▸ **WORK TO COMPLETE**
Everything in the listing below from the line containing "Lemma skip_condition t" through the line containing "exists (theme_conditions theme)." must be repeated exactly; the remaining lines are not wanted.

▸ **SUPPLIED DATA**

■ ■ ■ ■ ■ ■ ■

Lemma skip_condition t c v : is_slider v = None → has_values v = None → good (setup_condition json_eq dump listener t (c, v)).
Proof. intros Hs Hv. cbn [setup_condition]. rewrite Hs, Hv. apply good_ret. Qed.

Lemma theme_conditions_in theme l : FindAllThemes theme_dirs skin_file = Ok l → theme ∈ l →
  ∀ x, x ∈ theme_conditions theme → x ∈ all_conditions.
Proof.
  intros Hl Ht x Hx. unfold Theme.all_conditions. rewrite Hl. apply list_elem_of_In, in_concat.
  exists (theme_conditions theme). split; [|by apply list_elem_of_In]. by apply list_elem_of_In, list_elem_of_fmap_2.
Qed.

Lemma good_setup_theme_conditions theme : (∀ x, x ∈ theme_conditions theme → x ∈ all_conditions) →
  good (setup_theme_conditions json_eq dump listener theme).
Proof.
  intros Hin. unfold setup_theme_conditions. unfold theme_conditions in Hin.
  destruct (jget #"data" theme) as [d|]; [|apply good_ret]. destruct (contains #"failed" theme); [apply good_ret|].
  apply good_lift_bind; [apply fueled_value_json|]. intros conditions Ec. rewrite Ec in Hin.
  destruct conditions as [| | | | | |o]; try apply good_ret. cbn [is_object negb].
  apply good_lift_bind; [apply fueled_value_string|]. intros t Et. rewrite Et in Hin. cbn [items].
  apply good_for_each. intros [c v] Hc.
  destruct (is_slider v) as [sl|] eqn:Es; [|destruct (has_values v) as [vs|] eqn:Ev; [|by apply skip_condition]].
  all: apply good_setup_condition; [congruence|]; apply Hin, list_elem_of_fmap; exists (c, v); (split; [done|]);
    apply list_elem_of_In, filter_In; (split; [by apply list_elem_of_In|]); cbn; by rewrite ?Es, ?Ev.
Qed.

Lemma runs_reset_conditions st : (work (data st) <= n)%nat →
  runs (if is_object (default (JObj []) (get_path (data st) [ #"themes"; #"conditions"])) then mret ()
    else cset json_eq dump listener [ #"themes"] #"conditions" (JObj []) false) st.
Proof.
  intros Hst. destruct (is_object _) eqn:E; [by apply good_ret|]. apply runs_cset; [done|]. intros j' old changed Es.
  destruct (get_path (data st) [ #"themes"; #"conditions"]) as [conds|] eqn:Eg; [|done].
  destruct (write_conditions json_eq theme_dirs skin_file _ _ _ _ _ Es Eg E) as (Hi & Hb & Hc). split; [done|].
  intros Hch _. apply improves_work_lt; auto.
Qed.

■ ■ ■ ■ ■ ■ ■

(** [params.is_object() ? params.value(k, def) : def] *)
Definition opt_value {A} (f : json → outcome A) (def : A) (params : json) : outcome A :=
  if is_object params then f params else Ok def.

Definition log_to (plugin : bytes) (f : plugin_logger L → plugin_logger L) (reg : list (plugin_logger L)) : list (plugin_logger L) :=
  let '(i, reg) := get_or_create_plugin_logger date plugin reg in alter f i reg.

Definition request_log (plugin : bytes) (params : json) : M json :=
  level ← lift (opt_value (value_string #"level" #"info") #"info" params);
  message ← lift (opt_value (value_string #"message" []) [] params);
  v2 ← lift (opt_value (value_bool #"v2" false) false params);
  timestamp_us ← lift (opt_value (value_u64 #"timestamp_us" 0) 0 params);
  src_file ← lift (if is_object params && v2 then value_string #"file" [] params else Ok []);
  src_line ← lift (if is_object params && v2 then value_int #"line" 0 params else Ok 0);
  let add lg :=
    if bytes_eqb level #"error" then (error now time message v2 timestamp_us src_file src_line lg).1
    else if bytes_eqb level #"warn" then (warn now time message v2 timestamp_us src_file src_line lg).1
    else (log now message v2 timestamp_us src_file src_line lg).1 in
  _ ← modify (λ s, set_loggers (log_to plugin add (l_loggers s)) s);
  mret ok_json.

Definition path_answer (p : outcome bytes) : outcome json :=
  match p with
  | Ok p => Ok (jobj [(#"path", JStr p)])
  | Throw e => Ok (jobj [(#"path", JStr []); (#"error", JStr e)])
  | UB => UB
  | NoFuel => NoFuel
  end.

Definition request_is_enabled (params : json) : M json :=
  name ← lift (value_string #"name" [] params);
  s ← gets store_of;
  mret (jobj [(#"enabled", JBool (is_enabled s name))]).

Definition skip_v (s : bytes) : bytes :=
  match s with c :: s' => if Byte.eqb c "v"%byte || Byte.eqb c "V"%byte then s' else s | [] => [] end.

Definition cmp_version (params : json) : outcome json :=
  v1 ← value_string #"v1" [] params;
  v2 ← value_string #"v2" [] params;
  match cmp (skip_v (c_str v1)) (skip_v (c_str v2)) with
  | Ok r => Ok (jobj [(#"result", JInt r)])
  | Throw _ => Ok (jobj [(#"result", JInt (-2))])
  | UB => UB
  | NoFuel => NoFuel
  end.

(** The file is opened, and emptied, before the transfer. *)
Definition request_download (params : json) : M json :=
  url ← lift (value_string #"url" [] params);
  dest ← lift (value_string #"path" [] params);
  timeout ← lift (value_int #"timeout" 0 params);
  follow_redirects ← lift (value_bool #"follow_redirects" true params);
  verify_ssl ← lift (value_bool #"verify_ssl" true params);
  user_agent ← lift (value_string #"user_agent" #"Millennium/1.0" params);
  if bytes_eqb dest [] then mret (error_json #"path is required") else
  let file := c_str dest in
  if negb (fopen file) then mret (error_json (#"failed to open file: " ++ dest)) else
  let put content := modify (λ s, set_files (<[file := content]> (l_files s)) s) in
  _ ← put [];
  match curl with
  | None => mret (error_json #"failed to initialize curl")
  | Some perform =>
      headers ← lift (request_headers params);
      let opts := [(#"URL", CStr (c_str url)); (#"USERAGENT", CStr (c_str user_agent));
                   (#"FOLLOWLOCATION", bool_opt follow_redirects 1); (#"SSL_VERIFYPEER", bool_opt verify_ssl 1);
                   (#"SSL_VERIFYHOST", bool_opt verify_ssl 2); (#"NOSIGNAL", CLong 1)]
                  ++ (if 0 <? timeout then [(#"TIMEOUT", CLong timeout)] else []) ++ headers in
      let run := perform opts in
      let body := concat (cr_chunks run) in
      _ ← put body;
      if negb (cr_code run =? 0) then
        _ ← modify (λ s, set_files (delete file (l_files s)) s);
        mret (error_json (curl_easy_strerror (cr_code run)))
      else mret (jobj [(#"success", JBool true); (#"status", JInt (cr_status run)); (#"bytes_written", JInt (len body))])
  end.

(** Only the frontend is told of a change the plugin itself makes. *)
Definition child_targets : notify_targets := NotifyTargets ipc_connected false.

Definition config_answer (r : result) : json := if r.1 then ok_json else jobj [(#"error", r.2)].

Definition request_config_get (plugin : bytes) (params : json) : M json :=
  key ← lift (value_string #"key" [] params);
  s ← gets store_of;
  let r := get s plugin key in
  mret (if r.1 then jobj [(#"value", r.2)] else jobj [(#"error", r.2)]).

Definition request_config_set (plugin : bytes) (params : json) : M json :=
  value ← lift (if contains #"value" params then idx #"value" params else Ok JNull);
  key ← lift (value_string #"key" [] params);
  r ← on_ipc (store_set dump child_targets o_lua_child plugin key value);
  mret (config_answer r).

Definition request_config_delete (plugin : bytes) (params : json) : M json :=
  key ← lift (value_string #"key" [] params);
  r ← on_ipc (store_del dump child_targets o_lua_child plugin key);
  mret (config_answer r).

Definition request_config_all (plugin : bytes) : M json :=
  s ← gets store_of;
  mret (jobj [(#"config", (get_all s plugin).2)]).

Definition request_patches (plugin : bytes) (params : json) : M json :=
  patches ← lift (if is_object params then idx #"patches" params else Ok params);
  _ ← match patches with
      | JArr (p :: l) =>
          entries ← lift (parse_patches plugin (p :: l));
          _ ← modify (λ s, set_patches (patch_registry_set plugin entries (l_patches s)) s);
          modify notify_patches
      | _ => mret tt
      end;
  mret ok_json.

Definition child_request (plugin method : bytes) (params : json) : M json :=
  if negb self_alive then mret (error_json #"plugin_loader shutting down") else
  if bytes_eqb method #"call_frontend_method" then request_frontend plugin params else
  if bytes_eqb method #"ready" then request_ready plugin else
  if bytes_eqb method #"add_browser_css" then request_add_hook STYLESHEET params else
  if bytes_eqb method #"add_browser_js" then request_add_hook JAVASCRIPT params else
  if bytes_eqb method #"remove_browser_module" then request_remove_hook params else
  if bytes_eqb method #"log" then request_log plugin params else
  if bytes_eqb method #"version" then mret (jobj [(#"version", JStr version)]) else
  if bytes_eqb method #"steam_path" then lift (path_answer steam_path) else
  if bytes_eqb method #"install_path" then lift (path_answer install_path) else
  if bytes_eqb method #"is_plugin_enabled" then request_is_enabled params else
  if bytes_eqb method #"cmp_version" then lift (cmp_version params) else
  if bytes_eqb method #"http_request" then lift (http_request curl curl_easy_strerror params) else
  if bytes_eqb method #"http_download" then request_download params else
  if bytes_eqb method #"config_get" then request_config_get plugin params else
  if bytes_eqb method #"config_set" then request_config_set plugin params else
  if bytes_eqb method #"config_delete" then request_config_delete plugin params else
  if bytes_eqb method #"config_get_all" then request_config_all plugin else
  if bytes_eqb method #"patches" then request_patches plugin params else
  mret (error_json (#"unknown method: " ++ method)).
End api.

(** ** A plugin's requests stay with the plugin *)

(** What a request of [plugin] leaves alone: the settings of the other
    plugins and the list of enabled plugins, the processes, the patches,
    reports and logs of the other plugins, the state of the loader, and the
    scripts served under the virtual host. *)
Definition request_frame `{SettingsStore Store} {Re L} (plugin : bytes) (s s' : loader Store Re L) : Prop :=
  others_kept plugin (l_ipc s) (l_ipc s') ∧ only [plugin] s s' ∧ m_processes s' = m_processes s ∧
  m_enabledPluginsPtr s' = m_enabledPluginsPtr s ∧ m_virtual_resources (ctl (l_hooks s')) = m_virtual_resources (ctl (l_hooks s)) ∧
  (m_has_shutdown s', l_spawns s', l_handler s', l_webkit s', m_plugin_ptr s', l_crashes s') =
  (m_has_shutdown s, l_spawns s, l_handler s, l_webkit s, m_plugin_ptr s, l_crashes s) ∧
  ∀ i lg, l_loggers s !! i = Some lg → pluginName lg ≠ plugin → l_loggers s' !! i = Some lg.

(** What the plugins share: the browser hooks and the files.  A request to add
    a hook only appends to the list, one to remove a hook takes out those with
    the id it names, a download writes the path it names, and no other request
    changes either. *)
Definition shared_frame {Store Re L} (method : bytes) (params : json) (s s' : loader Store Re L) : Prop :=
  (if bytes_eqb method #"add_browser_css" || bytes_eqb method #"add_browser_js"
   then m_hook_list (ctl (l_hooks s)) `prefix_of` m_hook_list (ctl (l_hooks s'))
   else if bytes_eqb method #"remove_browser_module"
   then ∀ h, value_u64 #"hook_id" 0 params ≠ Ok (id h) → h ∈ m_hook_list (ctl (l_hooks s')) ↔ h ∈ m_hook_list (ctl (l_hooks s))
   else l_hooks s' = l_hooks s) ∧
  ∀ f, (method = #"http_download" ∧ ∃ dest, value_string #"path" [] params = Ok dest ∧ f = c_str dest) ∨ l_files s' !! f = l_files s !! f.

■ ■ ■ ■ ■ ■ ■

▸ **ANSWER BOX**
Lemma skip_condition t c v : is_slider v = None → has_values v = None → good (setup_condition json_eq dump listener t (c, v)).
Proof. intros Hs Hv. cbn [setup_condition]. rewrite Hs, Hv. apply good_ret. Qed.

Lemma theme_conditions_in theme l : FindAllThemes theme_dirs skin_file = Ok l → theme ∈ l →
  ∀ x, x ∈ theme_conditions theme → x ∈ all_conditions.
Proof.
  intros Hl Ht x Hx. unfold Theme.all_conditions. rewrite Hl. apply list_elem_of_In, in_concat.
  exists (theme_conditions theme). split; [|by apply list_elem_of_In]. by apply list_elem_of_In, list_elem_of_fmap_2.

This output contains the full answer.